University of Toronto Mississauga Instructor: Ester Dalvit Department of Mathematics TA: Jennifer Vaughan

University of Toronto Mississauga
Instructor: Ester Dalvit
Department of Mathematics
TA: Jennifer Vaughan
Classical geometries - MAT402
Problem set 4 - Due October 21, 2014
You are encouraged to work in groups to solve the homework problems.
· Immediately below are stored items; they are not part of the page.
Definition api_alice : Paging.api_user :=
  {| Paging.isRobot := false;
     Paging.user := {| user_id := Some "1130000000000001";
                       user_nickname := Some "alice"; user_aliases := [] |} |}.
Definition api_robot : Paging.api_user :=
  {| Paging.isRobot := true;
     Paging.user := {| user_id := Some "1130000000000002";
                       user_nickname := Some "robot"; user_aliases := [] |} |}.
Definition api_external : Paging.api_user :=
  {| Paging.isRobot := false;
     Paging.user := {| user_id := Some "42";
                       user_nickname := Some "guest"; user_aliases := [] |} |}.
Definition api_malformed : Paging.api_user :=
  {| Paging.isRobot := false;
     Paging.user := {| user_id := None;
                       user_nickname := Some "ghost"; user_aliases := [] |} |}.

Definition users_page (items : list Paging.api_user)
  : nat → nat → Paging.page_outcome Paging.api_user :=
  λ _ _, Paging.PageResponse 200 items 1.

(** Page 1 is served, page 2 is refused on every attempt. *)
Definition second_page_down : nat → nat → Paging.page_outcome nat :=
  λ page _,
    if bool_decide (page = 1)%nat
    then Paging.PageResponse 200 [7; 8] 2
    else Paging.PageResponse 500 [] 0.

(** ** Statement helpers for the orchestrators *)

(** The payload of a creation. *)
Definition creation_payload (c : call) : option (gmap string string) :=
  match c with
  | CreateGroup data => Some data
  | _ => None
  end.

(** The payload [sync_ad_groups_to_y360] sends to create the target group of
    a source group. *)
Definition payload_of (a : ad_group) : gmap string string :=
  Groups.group_data (default "" (ad_displayName a)) (tag_of a)
    (default "" (ad_mail a)) (ad_description a).

(** The calls counted by the statistics of the group-level sync. *)
Definition counted (st : Groups.stats) : nat :=
  Groups.created_count st + Groups.updated_count st + Groups.deleted_count st
  + Groups.errors_count st.

(** A call of the membership sync that concerns a tagged target group
    matched to a source group: a read of its members, or the addition or
    removal of a member of type user. *)
Definition member_call (ad_groups : list ad_group)
    (y360_groups : list y360_group) (c : call) : Prop :=
  ∃ (g : y360_group) (guid : string) (a : ad_group),
    g ∈ y360_groups ∧ y360_externalId g = Some ("DDG;" +:+ guid) ∧
    a ∈ ad_groups ∧ ad_objectGUID a = Some guid ∧ guid ≠ "" ∧
    (c = GetGroupMembers (y360_id g) ∨
     (∃ uid, c = AddMember (y360_id g) "user" uid) ∨
     (∃ uid, c = DeleteMember (y360_id g) "user" uid)).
If you do, please
indicate on your solutions who you worked with and if you used any sources. Write up your
final solutions on your own.
Exercise 1. (optional, will not be marked) Find a condition for two lines in the plane, given by cartesian
equations, to be perpendicular.
Find a condition for a plane and a line (given by cartesian equations) to be perpendicular in the space.
Explain how the second configuration is related to finding spherical circles with a given center on the sphere.
Exercise 2. Using analytical 3-dimensional geometry, show that a plane in R3 intersects a sphere in either
no points, one single point, or one circle.
Hint: consider the sphere of center O and radius 1 and a plane perpendicular to one of the coordinate axes.
Explain why this choice does not affect the generality of the discussion.
Exercise 3.
(1) Check that the map ϕ : R2 → R2 defined by ϕ(0, 2) = (2, −3), ϕ(2, −1) = (0, 0) and
ϕ(0, −1) = (2, 0) is an isometry.
(2) Find ϕ, either giving an orthonormal matrix A and a vector b such that ϕ(x) = Ax + b or as a
composition of reflections. Hint: for the latter draw a diagram and mimic the proof of the three
reflections theorem: to simplify calculations do not start with point (0, 2).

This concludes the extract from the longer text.